Exercise → Examine the records and identify each line that includes the string "first". Copy those lines.

──────── The data

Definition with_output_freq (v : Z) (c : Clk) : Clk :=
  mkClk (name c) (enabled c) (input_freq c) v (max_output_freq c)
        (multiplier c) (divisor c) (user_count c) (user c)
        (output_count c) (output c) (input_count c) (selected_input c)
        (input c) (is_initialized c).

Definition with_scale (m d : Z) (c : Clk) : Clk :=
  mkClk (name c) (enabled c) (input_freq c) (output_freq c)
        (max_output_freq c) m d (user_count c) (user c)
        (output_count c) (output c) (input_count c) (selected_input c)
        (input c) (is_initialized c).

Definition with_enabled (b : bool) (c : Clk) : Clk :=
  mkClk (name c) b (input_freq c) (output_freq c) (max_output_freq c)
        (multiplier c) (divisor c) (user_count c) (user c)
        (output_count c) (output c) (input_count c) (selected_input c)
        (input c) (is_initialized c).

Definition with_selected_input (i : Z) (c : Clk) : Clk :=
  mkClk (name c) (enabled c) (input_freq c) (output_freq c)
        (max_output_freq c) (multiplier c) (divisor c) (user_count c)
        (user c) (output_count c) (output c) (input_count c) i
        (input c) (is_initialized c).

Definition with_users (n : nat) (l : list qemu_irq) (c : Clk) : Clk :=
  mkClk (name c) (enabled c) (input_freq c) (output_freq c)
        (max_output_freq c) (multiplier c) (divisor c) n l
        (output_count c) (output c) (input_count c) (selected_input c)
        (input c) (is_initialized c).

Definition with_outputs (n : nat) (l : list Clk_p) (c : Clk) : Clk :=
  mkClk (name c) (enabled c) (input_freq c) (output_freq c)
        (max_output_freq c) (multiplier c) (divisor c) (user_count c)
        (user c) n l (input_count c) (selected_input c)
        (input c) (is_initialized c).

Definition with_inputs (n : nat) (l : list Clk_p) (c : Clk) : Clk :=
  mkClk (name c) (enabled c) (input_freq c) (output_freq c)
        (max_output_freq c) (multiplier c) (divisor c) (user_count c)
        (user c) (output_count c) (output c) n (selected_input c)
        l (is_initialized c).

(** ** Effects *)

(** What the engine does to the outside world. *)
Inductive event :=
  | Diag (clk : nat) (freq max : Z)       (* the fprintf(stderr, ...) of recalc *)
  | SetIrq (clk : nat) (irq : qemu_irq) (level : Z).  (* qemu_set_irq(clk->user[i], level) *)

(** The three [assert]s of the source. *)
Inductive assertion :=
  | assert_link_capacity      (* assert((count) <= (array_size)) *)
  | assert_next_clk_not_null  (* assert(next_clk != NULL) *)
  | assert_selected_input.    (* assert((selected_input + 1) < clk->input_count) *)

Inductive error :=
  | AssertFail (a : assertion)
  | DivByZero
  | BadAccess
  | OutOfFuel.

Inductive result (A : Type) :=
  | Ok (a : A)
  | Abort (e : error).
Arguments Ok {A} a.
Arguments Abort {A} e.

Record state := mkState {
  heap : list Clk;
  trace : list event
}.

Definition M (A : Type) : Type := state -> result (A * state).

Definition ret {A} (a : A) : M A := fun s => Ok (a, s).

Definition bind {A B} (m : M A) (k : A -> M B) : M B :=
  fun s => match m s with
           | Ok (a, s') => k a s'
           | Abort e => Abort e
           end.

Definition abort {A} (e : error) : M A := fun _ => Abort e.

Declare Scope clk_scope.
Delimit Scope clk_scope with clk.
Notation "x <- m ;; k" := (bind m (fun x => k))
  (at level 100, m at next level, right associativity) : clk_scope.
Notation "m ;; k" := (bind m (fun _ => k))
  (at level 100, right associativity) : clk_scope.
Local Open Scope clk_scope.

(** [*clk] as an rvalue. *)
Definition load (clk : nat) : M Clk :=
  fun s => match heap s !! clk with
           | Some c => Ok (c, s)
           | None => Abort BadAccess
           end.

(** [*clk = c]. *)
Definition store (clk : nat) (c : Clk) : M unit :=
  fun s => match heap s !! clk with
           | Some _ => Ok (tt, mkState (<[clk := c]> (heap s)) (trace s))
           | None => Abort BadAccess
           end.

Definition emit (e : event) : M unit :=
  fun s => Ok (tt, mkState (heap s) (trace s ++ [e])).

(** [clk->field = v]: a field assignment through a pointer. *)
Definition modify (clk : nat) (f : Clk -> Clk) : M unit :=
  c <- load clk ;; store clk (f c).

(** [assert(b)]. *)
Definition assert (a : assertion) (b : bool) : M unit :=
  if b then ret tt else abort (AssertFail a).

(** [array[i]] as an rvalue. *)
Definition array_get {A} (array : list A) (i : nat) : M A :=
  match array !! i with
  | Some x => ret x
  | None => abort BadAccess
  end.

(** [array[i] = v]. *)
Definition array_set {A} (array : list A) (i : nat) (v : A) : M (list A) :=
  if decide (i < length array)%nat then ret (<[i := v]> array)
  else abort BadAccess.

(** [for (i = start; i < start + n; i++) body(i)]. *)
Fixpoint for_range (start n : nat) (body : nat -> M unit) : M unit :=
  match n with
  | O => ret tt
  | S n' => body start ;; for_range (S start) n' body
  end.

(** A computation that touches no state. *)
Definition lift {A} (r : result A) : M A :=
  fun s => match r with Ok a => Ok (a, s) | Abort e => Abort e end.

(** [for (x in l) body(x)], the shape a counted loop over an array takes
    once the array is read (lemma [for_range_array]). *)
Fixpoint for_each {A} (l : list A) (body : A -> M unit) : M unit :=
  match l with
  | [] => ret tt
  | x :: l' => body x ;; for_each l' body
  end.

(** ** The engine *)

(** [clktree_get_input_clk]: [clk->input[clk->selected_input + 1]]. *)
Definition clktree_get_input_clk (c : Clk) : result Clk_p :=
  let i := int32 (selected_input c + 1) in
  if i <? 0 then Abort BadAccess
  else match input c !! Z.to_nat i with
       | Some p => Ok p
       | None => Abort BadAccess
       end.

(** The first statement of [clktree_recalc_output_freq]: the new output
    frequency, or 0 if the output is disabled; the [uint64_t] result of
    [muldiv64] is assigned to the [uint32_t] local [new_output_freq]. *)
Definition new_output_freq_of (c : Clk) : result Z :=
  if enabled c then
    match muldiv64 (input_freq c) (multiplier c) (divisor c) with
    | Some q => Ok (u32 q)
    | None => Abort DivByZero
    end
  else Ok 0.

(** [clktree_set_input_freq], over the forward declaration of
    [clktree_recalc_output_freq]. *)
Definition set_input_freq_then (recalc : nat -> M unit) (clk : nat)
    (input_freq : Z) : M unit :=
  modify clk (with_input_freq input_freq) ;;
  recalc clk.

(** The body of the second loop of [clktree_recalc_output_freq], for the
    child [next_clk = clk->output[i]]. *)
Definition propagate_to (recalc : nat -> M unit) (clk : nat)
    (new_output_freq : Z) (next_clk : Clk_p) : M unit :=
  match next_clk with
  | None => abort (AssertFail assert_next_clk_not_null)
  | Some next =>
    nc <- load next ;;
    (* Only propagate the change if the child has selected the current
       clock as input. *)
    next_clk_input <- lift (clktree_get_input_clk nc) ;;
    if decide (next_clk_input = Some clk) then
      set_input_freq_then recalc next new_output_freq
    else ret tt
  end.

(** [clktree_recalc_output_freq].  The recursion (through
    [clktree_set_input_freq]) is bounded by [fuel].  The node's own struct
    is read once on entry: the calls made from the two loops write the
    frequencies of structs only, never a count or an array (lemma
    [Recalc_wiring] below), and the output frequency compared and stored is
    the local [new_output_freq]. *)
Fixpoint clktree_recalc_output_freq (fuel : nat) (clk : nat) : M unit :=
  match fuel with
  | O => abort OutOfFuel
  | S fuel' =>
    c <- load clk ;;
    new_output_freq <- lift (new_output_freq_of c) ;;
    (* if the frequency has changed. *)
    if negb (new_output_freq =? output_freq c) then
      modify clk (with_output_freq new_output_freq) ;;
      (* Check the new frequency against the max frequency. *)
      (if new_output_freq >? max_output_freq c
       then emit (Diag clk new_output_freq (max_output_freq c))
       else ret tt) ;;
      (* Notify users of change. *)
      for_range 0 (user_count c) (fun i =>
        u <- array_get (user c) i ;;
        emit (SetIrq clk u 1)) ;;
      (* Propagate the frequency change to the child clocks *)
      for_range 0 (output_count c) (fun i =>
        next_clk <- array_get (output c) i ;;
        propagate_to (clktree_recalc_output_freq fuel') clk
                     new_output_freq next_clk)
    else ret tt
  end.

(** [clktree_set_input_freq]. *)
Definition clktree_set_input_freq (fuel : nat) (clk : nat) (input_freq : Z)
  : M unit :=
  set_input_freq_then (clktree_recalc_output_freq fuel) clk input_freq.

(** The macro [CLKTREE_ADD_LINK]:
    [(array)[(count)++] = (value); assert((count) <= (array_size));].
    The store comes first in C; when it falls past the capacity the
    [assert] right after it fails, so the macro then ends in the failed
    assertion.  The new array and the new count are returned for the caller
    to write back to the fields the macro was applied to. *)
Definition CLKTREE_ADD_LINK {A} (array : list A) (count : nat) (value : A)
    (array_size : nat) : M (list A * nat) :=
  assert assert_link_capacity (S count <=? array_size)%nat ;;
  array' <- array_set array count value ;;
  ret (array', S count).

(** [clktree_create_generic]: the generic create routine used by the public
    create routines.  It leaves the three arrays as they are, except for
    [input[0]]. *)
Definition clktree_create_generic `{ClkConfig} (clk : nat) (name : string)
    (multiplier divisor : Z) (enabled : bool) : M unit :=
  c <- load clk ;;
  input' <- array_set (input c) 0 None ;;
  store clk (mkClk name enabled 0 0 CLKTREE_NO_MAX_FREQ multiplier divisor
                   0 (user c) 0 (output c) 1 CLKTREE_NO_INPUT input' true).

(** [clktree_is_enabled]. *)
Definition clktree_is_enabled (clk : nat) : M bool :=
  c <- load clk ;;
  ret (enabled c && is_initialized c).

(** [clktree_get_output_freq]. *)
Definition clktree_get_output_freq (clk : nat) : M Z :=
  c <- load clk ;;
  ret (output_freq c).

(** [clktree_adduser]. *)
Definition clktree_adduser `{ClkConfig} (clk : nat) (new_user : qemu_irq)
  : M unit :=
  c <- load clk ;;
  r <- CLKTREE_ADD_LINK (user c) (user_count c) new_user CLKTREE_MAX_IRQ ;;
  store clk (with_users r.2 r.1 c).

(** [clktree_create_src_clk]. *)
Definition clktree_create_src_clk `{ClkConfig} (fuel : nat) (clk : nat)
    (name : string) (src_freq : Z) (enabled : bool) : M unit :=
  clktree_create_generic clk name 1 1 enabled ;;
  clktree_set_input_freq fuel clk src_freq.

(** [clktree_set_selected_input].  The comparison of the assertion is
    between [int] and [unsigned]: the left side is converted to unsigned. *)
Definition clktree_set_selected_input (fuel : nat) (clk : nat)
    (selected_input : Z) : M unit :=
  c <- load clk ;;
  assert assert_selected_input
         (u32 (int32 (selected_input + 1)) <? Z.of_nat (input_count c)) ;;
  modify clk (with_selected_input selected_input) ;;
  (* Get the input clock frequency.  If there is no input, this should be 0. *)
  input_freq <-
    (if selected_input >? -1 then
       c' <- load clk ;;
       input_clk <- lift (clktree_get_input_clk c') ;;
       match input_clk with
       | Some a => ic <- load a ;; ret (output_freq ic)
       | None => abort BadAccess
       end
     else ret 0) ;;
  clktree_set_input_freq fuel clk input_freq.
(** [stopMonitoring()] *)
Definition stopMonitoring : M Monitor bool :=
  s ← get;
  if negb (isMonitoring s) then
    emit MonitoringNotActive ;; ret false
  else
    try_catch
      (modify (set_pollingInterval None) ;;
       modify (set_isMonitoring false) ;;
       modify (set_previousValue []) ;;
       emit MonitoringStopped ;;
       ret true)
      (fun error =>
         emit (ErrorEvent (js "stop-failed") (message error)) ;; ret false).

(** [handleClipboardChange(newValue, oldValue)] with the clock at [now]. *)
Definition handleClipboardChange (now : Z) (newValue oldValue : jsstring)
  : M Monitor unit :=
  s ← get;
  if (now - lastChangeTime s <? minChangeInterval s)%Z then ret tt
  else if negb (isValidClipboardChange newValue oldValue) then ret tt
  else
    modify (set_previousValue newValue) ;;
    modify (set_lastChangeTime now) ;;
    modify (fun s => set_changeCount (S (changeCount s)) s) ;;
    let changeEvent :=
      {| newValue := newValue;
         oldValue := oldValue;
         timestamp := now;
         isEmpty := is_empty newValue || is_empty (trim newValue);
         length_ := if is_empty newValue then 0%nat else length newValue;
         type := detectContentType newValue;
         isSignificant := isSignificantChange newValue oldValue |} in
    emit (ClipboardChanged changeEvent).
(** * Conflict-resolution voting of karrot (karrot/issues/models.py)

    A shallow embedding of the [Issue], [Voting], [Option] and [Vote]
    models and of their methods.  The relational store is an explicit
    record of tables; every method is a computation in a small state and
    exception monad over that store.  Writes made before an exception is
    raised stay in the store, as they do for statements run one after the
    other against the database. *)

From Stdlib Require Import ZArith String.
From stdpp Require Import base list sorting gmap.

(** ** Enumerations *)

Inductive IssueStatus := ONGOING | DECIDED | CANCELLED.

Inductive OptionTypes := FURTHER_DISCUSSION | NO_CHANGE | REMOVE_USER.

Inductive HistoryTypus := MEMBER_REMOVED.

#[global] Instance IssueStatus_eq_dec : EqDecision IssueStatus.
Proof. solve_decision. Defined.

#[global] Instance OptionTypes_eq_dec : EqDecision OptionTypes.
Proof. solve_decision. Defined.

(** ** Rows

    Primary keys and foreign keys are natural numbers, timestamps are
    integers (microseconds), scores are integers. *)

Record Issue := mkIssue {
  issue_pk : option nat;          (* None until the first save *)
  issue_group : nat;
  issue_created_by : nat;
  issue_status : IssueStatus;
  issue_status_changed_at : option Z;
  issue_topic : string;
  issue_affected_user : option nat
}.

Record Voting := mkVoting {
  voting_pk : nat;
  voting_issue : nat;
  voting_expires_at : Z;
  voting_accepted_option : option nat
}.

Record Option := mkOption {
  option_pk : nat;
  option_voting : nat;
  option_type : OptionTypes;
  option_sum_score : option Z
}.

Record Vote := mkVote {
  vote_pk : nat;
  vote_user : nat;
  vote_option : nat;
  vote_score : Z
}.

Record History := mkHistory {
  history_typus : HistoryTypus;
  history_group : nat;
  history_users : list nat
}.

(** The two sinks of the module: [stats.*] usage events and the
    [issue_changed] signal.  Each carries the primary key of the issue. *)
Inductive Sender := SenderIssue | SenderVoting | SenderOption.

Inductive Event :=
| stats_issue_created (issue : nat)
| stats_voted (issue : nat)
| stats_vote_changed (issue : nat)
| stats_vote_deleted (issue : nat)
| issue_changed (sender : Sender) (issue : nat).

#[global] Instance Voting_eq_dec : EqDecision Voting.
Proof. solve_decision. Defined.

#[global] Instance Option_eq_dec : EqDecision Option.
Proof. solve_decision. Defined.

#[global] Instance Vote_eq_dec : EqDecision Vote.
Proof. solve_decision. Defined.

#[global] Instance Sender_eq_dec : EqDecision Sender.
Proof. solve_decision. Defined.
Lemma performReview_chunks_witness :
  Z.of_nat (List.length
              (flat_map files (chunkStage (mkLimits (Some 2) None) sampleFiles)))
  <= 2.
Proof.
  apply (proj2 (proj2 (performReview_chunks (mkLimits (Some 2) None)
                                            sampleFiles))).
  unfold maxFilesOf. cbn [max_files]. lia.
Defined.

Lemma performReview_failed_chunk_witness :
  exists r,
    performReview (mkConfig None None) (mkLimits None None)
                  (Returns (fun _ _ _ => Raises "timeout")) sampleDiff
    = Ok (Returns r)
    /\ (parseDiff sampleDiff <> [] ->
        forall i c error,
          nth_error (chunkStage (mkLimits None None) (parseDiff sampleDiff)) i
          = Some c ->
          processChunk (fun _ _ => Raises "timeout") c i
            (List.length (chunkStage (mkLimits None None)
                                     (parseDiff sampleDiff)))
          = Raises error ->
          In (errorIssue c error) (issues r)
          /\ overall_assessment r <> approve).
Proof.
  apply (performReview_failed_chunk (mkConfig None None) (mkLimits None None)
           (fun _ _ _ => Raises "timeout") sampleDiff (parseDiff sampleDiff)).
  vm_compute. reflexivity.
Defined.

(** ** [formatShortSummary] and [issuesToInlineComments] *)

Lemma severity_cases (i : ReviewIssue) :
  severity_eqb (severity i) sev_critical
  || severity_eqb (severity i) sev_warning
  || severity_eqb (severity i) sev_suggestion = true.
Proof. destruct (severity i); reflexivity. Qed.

────────────────

Written solution →
(** The first statement of [clktree_recalc_output_freq]: the new output
    The store comes first in C; when it falls past the capacity the
  issue_pk : option nat;          (* None until the first save *)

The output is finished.